A La Habra man was convicted Tuesday of first-degree murder for the strangling death of his girlfriend, a crime prosecutors say he committed because he believed she was pregnant with twins and insisted on having the babies.
Amer Alhasan, a cash-strapped 28-year-old who worked occasionally at a smoke shop, admitted that he strangled Tiyanie Ly, a 38-year-old mother of three who worked at an Anaheim probiotics firm, in his bedroom in October 2018.
He admitted that he wrapped her in a sheet, dropped the body in a trash bin in Anaheim and tried desperately to flee the country.
Testifying at his murder trial in Orange County Superior Court, however, Alhasan insisted the slaying was an accident, and that he grabbed at her neck instinctively when she appeared unannounced in his bedroom and viciously squeezed his testicles.
“I told her, ‘Let go, let go, let go.’ She’s not listening,” Alhasan testified. “I just lunged forward and grabbed her by the neck.” He said he let go when her grip loosened, and she fell on top of him. “I started yelling and screaming … ‘Tiyanie, Tiyanie!’”
Deputy Dist. Atty. Janine Madera argued that Alhasan lied about how he killed Ly, noting a horizontal bruise on her neck that suggested he choked her from behind with a belt. A medical examiner testified that strangulation by hand would have ruptured the hyoid bone, which in this case was intact.
Even on its own terms, Madera argued, Alhasan’s account defied belief. Underscoring the implausibility of his story was the difference in size between killer and victim. Alhasan is 6-foot-1 and 220 pounds; Ly was 5-foot-4 and 126 pounds.
“She’s tiny,” Madera said. “He’s so much bigger than her.”
Alhasan, his big shoulders heaving as he wept on the witness stand, repeatedly claimed memory failure when pressed for details of the killing under cross-examination.
“How long did you have your hands around her neck?” Madera asked.
“I don’t remember,” he replied. “Everything just happened so fast.”
Noting that Alhasan had trained as a surgical assistant at a vocational college, the prosecutor said he should have known that a person being strangled would pass out from oxygen deprivation long before dying.
When the prosecutor was finished with his cross-examination, Alhasan slumped forward on the witness stand and gasped for breath. Superior Court Judge Kimberly Menninger told him he would hyperventilate if he didn’t control himself.
“Hold your breath,” the judge said. “Slow that down. … There you go.”
Days before her death, according to courtroom testimony, Ly informed Alhasan that she was pregnant with twins. She was not actually pregnant, but it was unclear whether she was simply mistaken or hoping to gain emotional leverage over him.
“What matters is that the defendant thought she was pregnant,” Madera told jurors. “The defendant does not want to pay for a baby. … He’s constantly after money from people.”
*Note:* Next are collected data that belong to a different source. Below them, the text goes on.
(* ===== verification/Json.v ===== *)
(** * JSON as [encoding/json] reads it

    The command line reads schedule files and nonces with [json.Unmarshal].  This file
    has the values, the scanner with its string escapes, the numbers as their literals,
    and the decoding of numbers and fields by the rules of the Go package. *)

From Stdlib Require Import Ascii.
From S2P Require Import Prelude Erc20Types.

Inductive Json : Type :=
  | JNull
  | JBool (b : bool)
  | JNum (literal : string)
  | JStr (s : string)
  | JArr (l : list Json)
  | JObj (l : list (string * Json)).

Definition chr (n : nat) : ascii := ascii_of_nat n.
Definition is_code (n : nat) (a : ascii) : bool := Nat.eqb (code a) n.
Definition in_codes (lo hi : nat) (a : ascii) : bool := Nat.leb lo (code a) && Nat.leb (code a) hi.

(** ** The scanner *)

Definition is_space (a : ascii) : bool := is_code 32 a || is_code 9 a || is_code 10 a || is_code 13 a.
Fixpoint skip_space (s : string) : string :=
  match s with
  | EmptyString => s
  | String a rest => if is_space a then skip_space rest else s
  end.

(** The longest prefix of digits. *)
Fixpoint span_digits (s : string) : string * string :=
  match s with
  | EmptyString => (EmptyString, s)
  | String a rest => if is_digit a then let '(ds, r) := span_digits rest in (String a ds, r) else (EmptyString, s)
  end.

(** [int]: a zero, or digits that do not start with one. *)
Definition scan_int (s : string) : option (string * string) :=
  match s with
  | String a rest =>
      if is_code 48 a then Some (String a EmptyString, rest)
      else if is_digit a then Some (span_digits s) else None
  | EmptyString => None
  end.
(** [frac] and [exp], with the digits they need. *)
Definition scan_frac (s : string) : option (string * string) :=
  match s with
  | String a rest =>
      if is_code 46 a then
        match span_digits rest with (EmptyString, _) => None | (ds, r) => Some (String a ds, r) end
      else Some (EmptyString, s)
  | EmptyString => Some (EmptyString, s)
  end.
Definition scan_sign (s : string) : string * string :=
  match s with
  | String a rest => if is_code 43 a || is_code 45 a then (String a EmptyString, rest) else (EmptyString, s)
  | EmptyString => (EmptyString, s)
  end.
Definition scan_exp (s : string) : option (string * string) :=
  match s with
  | String a rest =>
      if is_code 101 a || is_code 69 a then
        let '(sign, rest) := scan_sign rest in
        match span_digits rest with (EmptyString, _) => None | (ds, r) => Some (String a (String.append sign ds), r) end
      else Some (EmptyString, s)
  | EmptyString => Some (EmptyString, s)
  end.
Definition scan_number (s : string) : option (string * string) :=
  let '(minus, s) := match s with
                     | String a rest => if is_code 45 a then (String a EmptyString, rest) else (EmptyString, s)
                     | EmptyString => (EmptyString, s) end in
  match scan_int s with
  | None => None
  | Some (i, s) =>
      match scan_frac s with
      | None => None
      | Some (f, s) =>
          match scan_exp s with
          | None => None
          | Some (e, s) => Some (String.append minus (String.append i (String.append f e)), s)
          end
      end
  end.

(** ** Strings: [unquote] *)

Definition is_cont (a : ascii) : bool := in_codes 128 191 a.
(** [utf8.DecodeRune]: the number of bytes of the rune at the head, and none when it is
    not valid. *)
Definition rune_size (s : string) : nat :=
  match s with
  | EmptyString => 0
  | String a r1 =>
      if Nat.ltb (code a) 128 then 1 else
      match r1 with
      | EmptyString => 0
      | String b r2 =>
          if in_codes 194 223 a && is_cont b then 2 else
          match r2 with
          | EmptyString => 0
          | String c r3 =>
              if is_cont c && (is_code 224 a && in_codes 160 191 b || is_code 237 a && in_codes 128 159 b
                 || (in_codes 225 236 a || in_codes 238 239 a) && is_cont b) then 3 else
              match r3 with
              | EmptyString => 0
              | String d _ =>
                  if is_cont c && is_cont d && (is_code 240 a && in_codes 144 191 b || is_code 244 a && in_codes 128 143 b
                     || in_codes 241 243 a && is_cont b) then 4 else 0
              end
          end
      end
  end%nat.

Definition rune_error : Z := 65533.
(** [utf8.EncodeRune] *)
Definition encode_rune (r : Z) : string :=
  let byte z := chr (Z.to_nat z) in
  let cont z := byte (128 + z mod 64) in
  if r <? 128 then String (byte r) EmptyString
  else if r <? 2048 then String (byte (192 + r / 64)) (String (cont r) EmptyString)
  else if r <? 65536 then String (byte (224 + r / 4096)) (String (cont (r / 64)) (String (cont r) EmptyString))
  else String (byte (240 + r / 262144)) (String (cont (r / 4096)) (String (cont (r / 64)) (String (cont r) EmptyString))).

Definition hex_value (a : ascii) : option Z :=
  if is_digit a then Some (Z.of_nat (code a) - 48)
  else if in_codes 97 102 a then Some (Z.of_nat (code a) - 87)
  else if in_codes 65 70 a then Some (Z.of_nat (code a) - 55) else None.
(** [getu4]: four hexadecimal digits behind [\u] *)
Definition four_hex (s : string) : option (Z * string) :=
  match s with
  | String a (String b (String c (String d rest))) =>
      match hex_value a, hex_value b, hex_value c, hex_value d with
      | Some w, Some x, Some y, Some z => Some (4096 * w + 256 * x + 16 * y + z, rest)
      | _, _, _, _ => None
      end
  | _ => None
  end.
(** The low surrogate of a pair, if it follows. *)
Definition low_surrogate (s : string) : option (Z * string) :=
  match s with
  | String a (String b rest) =>
      if is_code 92 a && is_code 117 b then
        match four_hex rest with
        | Some (r, rest) => if (56320 <=? r) && (r <? 57344) then Some (r, rest) else None
        | None => None
        end
      else None
  | _ => None
  end.
Definition unicode_escape (s : string) : option (string * string) :=
  match four_hex s with
  | None => None
  | Some (r, rest) =>
      if (55296 <=? r) && (r <? 57344) then
        match (if r <? 56320 then low_surrogate rest else None) with
        | Some (r', rest') => Some (encode_rune (65536 + (r - 55296) * 1024 + (r' - 56320)), rest')
        | None => Some (encode_rune rune_error, rest)
        end
      else Some (encode_rune r, rest)
  end.
Definition simple_escape (a : ascii) : option ascii :=
  if is_code 34 a || is_code 92 a || is_code 47 a then Some a
  else if is_code 98 a then Some (chr 8) else if is_code 102 a then Some (chr 12)
  else if is_code 110 a then Some (chr 10) else if is_code 114 a then Some (chr 13)
  else if is_code 116 a then Some (chr 9) else None.

(** The characters behind the opening quote; every round takes at least one. *)
Fixpoint scan_string (fuel : nat) (s : string) : option (string * string) :=
  match fuel, s with
  | S fuel, String a rest =>
      let then_ (x : string) (r : string) := match scan_string fuel r with Some (y, r) => Some (String.append x y, r) | None => None end in
      if is_code 34 a then Some (EmptyString, rest)
      else if Nat.ltb (code a) 32 then None
      else if is_code 92 a then
        match rest with
        | EmptyString => None
        | String e r =>
            if is_code 117 e then match unicode_escape r with Some (x, r) => then_ x r | None => None end
            else match simple_escape e with Some c => then_ (String c EmptyString) r | None => None end
        end
      else
        match rune_size s with
        | O => then_ (encode_rune rune_error) rest
        | n => then_ (String.substring 0 n s) (drop_chars n s)
        end
  | _, _ => None
  end.

(** ** Values *)

Definition after_prefix (p s : string) : option string :=
  if String.prefix p s then Some (drop_chars (String.length p) s) else None.

Definition scan_literal (s : string) : option (Json * string) :=
  match after_prefix "null" s with
  | Some r => Some (JNull, r)
  | None =>
      match after_prefix "true" s with
      | Some r => Some (JBool true, r)
      | None => match after_prefix "false" s with Some r => Some (JBool false, r) | None => None end
      end
  end.

(** [maxNestingDepth] *)
Definition max_depth : Z := 10000.

Section values.
(** The values inside an array or an object. *)
Variable scan_inner : string → option (Json * string).

(** A name, a colon and a value. *)
Definition scan_member (s : string) : option ((string * Json) * string) :=
  match s with
  | String q rest =>
      if is_code 34 q then
        match scan_string (String.length rest) rest with
        | Some (k, r) =>
            match skip_space r with
            | String c r =>
                if is_code 58 c then
                  match scan_inner (skip_space r) with Some (v, r) => Some ((k, v), r) | None => None end
                else None
            | EmptyString => None
            end
        | None => None
        end
      else None
  | EmptyString => None
  end.

(** What follows the first item of an array, or the first member of an object. *)
Fixpoint scan_items (n : nat) (acc : list Json) (s : string) : option (Json * string) :=
  match n, s with
  | S n, String a rest =>
      if is_code 93 a then Some (JArr (reverse acc), rest)
      else if is_code 44 a then
        match scan_inner (skip_space rest) with Some (v, r) => scan_items n (v :: acc) (skip_space r) | None => None end
      else None
  | _, _ => None
  end.
Fixpoint scan_members (n : nat) (acc : list (string * Json)) (s : string) : option (Json * string) :=
  match n, s with
  | S n, String a rest =>
      if is_code 125 a then Some (JObj (reverse acc), rest)
      else if is_code 44 a then
        match scan_member (skip_space rest) with Some (kv, r) => scan_members n (kv :: acc) (skip_space r) | None => None end
      else None
  | _, _ => None
  end.

Definition scan_array (rest : string) : option (Json * string) :=
  match skip_space rest with
  | String b r =>
      if is_code 93 b then Some (JArr [], r)
      else match scan_inner (String b r) with
           | Some (v, r) => scan_items (String.length rest) [v] (skip_space r) | None => None end
  | EmptyString => None
  end.
Definition scan_object (rest : string) : option (Json * string) :=
  match skip_space rest with
  | String b r =>
      if is_code 125 b then Some (JObj [], r)
      else match scan_member (String b r) with
           | Some (kv, r) => scan_members (String.length rest) [kv] (skip_space r) | None => None end
  | EmptyString => None
  end.
End values.

(** A value at the head of [s], inside [depth] arrays and objects. *)
Fixpoint scan_value (fuel : nat) (depth : Z) (s : string) : option (Json * string) :=
  match fuel with
  | O => None
  | S fuel =>
      match s with
      | EmptyString => None
      | String a rest =>
          if is_code 34 a then
            match scan_string (String.length rest) rest with Some (x, r) => Some (JStr x, r) | None => None end
          else if is_code 91 a then
            if max_depth <=? depth then None else scan_array (scan_value fuel (depth + 1)) rest
          else if is_code 123 a then
            if max_depth <=? depth then None else scan_object (scan_value fuel (depth + 1)) rest
          else if is_code 45 a || is_digit a then
            match scan_number s with Some (l, r) => Some (JNum l, r) | None => None end
          else scan_literal s
      end
  end.

(** The whole text is one value: every level of the recursion takes a character. *)
Definition json_parse (s : string) : option Json :=
  match scan_value (S (String.length s)) 0 (skip_space s) with
  | Some (v, rest) => match skip_space rest with EmptyString => Some v | _ => None end
  | None => None
  end.

(** ** Decoding *)

(** The value of digits; [strconv.ParseUint(s, 10, bits)] *)
Fixpoint digits_value (acc : Z) (s : string) : option Z :=
  match s with
  | EmptyString => Some acc
  | String a s => if is_digit a then digits_value (10 * acc + (Z.of_nat (code a) - 48)) s else None
  end.
Definition ParseUint (s : string) (bits : Z) : option Z :=
  match s with
  | EmptyString => None
  | _ => match digits_value 0 s with Some n => if n <? 2 ^ bits then Some n else None | None => None end
  end.
(** [strconv.ParseInt(s, 10, 64)] *)
Definition ParseInt64 (s : string) : option Z :=
  let '(neg, ds) := match s with
                    | String a rest => if is_code 45 a then (true, rest) else if is_code 43 a then (false, rest) else (false, s)
                    | EmptyString => (false, s) end in
  match ParseUint ds 64 with
  | None => None
  | Some n => if neg then (if n <=? 2 ^ 63 then Some (- n) else None) else if n <? 2 ^ 63 then Some n else None
  end.

(** A value decoded over an earlier one: [null] leaves it, another type is an error. *)
Definition decode_int64 (old : Z) (v : Json) : option Z :=
  match v with JNull => Some old | JNum l => ParseInt64 l | _ => None end.
Definition decode_uint64 (old : Z) (v : Json) : option Z :=
  match v with JNull => Some old | JNum l => ParseUint l 64 | _ => None end.
Definition decode_string (old : string) (v : Json) : option string :=
  match v with JNull => Some old | JStr s => Some s | _ => None end.

(** Items are decoded over the items of the earlier value, and over [zero] behind them. *)
Fixpoint decode_items {A} (f : A → Json → option A) (zero : A) (old : list A) (l : list Json) : option (list A) :=
  match l with
  | [] => Some []
  | v :: rest =>
      match f (default zero (head old)) v with
      | None => None
      | Some x => match decode_items f zero (tail old) rest with Some xs => Some (x :: xs) | None => None end
      end
  end.
Definition decode_slice {A} (f : A → Json → option A) (zero : A) (old : list A) (v : Json) : option (list A) :=
  match v with JNull => Some [] | JArr l => decode_items f zero old l | _ => None end.

(** Names are compared without case; the long s and the Kelvin sign are letters too. *)
Fixpoint fold_name (fuel : nat) (s : string) : string :=
  match fuel, s with
  | S fuel, String a rest =>
      if String.prefix (String (chr 197) (String (chr 191) EmptyString)) s then String (chr 115) (fold_name fuel (drop_chars 2 s))
      else if String.prefix (String (chr 226) (String (chr 132) (String (chr 170) EmptyString))) s
      then String (chr 107) (fold_name fuel (drop_chars 3 s))
      else String (if in_codes 65 90 a then chr (code a + 32) else a) (fold_name fuel rest)
  | _, _ => EmptyString
  end.
Definition is_field (name key : string) : bool := String.eqb (fold_name (String.length key) key) name.

(** The members of an object in order, each for the field of its name; others are ignored. *)
Fixpoint decode_members {A} (field : string → A → Json → option A) (old : A) (l : list (string * Json)) : option A :=
  match l with
  | [] => Some old
  | (k, v) :: rest => match field k old v with Some x => decode_members field x rest | None => None end
  end.
Definition decode_struct {A} (field : string → A → Json → option A) (old : A) (v : Json) : option A :=
  match v with JNull => Some old | JObj l => decode_members field old l | _ => None end.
Soon before the slaying, Alhasan did Google searches with the terms “Cost of abortion” and “cost of abortion twins,” prosecutors said.
Soon after the slaying, his Google searches included the phrases “Is fleeing the country the best way to get away with murder,” “How do police catch a murderer,” and “How long does it take until someone is considered missing,” the prosecution said. He also found a site titled “10 Ways to Dispose of a Dead Body if You Really Need To.”
After dumping Ly’s body in a bin near an Anaheim apartment complex, Alhasan bought a plane ticket to Jordan, where he had family, but missed the flight. Police caught him at Los Angeles International Airport as he was trying to get another flight.
Another of Alhasan’s ex-girlfriends said that he spit on her and choked her with her necklace when she tried to break up with him in 2014.
Defense attorney Michael Bruggeman described the killing as a “horrible accident” that was “provoked” by Ly’s behavior.
“He was right to fear great bodily injury, being grabbed in the testicles,” Bruggeman said.
In her closing argument to jurors Tuesday, Madera argued that Alhasan’s selective memory during his testimony was a convenient reason to avoid having to explain his behavior.
“Why did you keep strangling her long after she passed out?” Madera said. “He doesn’t want to answer these questions. … Nothing he says makes any sense.”
Alhasan will face 25 years to life in prison when he is sentenced Oct. 6.